=== WHAT YOU NEED TO DO ===
From the records below, set down exactly the lines starting with the line that contains "S (fold_right (fun kv" and going on through the line that contains "let n := nat_of_ascii c in". Nothing else is wanted.

=== SUPPLIED MATERIAL ===
○ ○ ○ ○

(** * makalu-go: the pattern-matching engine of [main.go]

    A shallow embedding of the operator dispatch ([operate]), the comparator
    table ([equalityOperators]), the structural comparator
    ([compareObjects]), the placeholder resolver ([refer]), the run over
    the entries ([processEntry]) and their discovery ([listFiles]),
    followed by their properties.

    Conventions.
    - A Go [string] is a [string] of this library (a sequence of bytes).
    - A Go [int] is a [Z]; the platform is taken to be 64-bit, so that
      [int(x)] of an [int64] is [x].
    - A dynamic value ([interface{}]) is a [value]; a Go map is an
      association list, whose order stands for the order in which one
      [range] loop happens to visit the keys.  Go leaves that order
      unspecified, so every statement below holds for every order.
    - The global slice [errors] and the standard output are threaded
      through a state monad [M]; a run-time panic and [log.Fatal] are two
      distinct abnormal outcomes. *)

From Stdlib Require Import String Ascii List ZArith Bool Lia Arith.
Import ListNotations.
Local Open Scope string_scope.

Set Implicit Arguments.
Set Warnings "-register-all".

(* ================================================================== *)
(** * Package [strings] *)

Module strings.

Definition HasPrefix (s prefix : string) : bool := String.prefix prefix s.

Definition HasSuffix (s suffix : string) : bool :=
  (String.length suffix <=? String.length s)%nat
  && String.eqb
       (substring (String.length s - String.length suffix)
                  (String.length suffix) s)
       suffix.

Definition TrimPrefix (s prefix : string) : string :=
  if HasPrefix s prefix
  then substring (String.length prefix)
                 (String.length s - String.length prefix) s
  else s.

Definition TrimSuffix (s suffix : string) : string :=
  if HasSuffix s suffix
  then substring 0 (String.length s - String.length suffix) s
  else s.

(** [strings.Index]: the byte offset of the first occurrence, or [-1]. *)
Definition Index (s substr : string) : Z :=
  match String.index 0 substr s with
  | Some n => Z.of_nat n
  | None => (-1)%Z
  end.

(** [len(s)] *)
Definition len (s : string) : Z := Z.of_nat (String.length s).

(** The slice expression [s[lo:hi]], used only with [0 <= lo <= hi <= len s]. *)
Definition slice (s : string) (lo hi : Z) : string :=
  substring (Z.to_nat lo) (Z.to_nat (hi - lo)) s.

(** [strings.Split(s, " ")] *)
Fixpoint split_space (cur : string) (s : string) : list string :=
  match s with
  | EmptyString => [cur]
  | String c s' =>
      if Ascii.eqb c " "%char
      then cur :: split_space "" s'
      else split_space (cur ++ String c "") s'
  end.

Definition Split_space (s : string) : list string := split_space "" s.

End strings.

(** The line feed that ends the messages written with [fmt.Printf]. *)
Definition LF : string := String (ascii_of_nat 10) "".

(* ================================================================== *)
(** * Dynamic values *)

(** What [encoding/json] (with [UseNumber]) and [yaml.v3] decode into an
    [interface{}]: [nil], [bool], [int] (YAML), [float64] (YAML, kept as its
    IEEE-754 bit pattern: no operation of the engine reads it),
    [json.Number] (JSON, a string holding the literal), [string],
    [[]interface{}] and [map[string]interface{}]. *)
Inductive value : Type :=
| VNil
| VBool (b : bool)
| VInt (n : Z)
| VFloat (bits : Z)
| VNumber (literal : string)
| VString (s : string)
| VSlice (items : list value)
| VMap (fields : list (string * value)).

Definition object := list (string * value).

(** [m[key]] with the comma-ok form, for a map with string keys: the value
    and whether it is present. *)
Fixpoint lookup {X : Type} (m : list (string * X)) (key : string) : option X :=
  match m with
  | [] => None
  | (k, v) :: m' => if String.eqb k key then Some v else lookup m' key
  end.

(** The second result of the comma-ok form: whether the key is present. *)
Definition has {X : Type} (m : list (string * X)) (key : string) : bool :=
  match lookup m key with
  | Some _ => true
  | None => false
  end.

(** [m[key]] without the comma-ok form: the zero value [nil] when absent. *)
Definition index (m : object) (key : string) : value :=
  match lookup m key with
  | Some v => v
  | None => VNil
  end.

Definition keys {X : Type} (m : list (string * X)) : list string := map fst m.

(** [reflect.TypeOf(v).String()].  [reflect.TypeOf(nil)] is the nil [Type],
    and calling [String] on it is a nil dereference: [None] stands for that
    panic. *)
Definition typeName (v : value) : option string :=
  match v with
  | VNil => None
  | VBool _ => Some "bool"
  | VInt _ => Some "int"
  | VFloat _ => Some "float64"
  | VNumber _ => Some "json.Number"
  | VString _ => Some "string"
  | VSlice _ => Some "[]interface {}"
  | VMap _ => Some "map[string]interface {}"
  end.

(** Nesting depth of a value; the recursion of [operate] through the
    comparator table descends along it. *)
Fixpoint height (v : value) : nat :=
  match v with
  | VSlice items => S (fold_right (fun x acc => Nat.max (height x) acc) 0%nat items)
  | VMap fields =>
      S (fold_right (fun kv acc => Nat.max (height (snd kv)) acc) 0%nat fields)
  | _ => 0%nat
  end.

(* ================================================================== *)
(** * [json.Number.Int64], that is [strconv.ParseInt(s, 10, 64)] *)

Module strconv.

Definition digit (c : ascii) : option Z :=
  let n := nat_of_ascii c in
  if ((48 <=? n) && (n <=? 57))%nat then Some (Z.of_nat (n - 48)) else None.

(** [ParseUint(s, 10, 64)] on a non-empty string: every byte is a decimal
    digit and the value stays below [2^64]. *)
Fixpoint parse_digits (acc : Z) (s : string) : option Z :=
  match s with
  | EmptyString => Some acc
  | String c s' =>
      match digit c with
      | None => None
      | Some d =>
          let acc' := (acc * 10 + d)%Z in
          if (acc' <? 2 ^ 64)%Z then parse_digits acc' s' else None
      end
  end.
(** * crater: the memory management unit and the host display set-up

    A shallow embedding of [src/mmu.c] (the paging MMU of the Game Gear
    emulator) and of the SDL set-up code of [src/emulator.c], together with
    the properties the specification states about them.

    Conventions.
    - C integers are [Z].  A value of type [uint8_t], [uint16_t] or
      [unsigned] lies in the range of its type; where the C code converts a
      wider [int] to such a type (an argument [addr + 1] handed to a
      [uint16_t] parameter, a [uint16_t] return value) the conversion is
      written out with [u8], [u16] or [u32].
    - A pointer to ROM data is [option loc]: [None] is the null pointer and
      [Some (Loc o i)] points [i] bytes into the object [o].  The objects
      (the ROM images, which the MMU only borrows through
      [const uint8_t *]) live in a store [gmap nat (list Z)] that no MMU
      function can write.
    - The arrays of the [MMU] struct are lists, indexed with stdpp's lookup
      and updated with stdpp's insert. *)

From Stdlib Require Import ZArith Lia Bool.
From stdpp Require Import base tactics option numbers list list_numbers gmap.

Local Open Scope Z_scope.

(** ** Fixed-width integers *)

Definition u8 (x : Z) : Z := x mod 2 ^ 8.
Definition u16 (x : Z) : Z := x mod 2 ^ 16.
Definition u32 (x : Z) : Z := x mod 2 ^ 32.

○ ○ ○ ○

=== OUTPUT FOR THIS EXERCISE ===
      S (fold_right (fun kv acc => Nat.max (height (snd kv)) acc) 0%nat fields)
  | _ => 0%nat
  end.

(* ================================================================== *)
(** * [json.Number.Int64], that is [strconv.ParseInt(s, 10, 64)] *)

Module strconv.

Definition digit (c : ascii) : option Z :=
  let n := nat_of_ascii c in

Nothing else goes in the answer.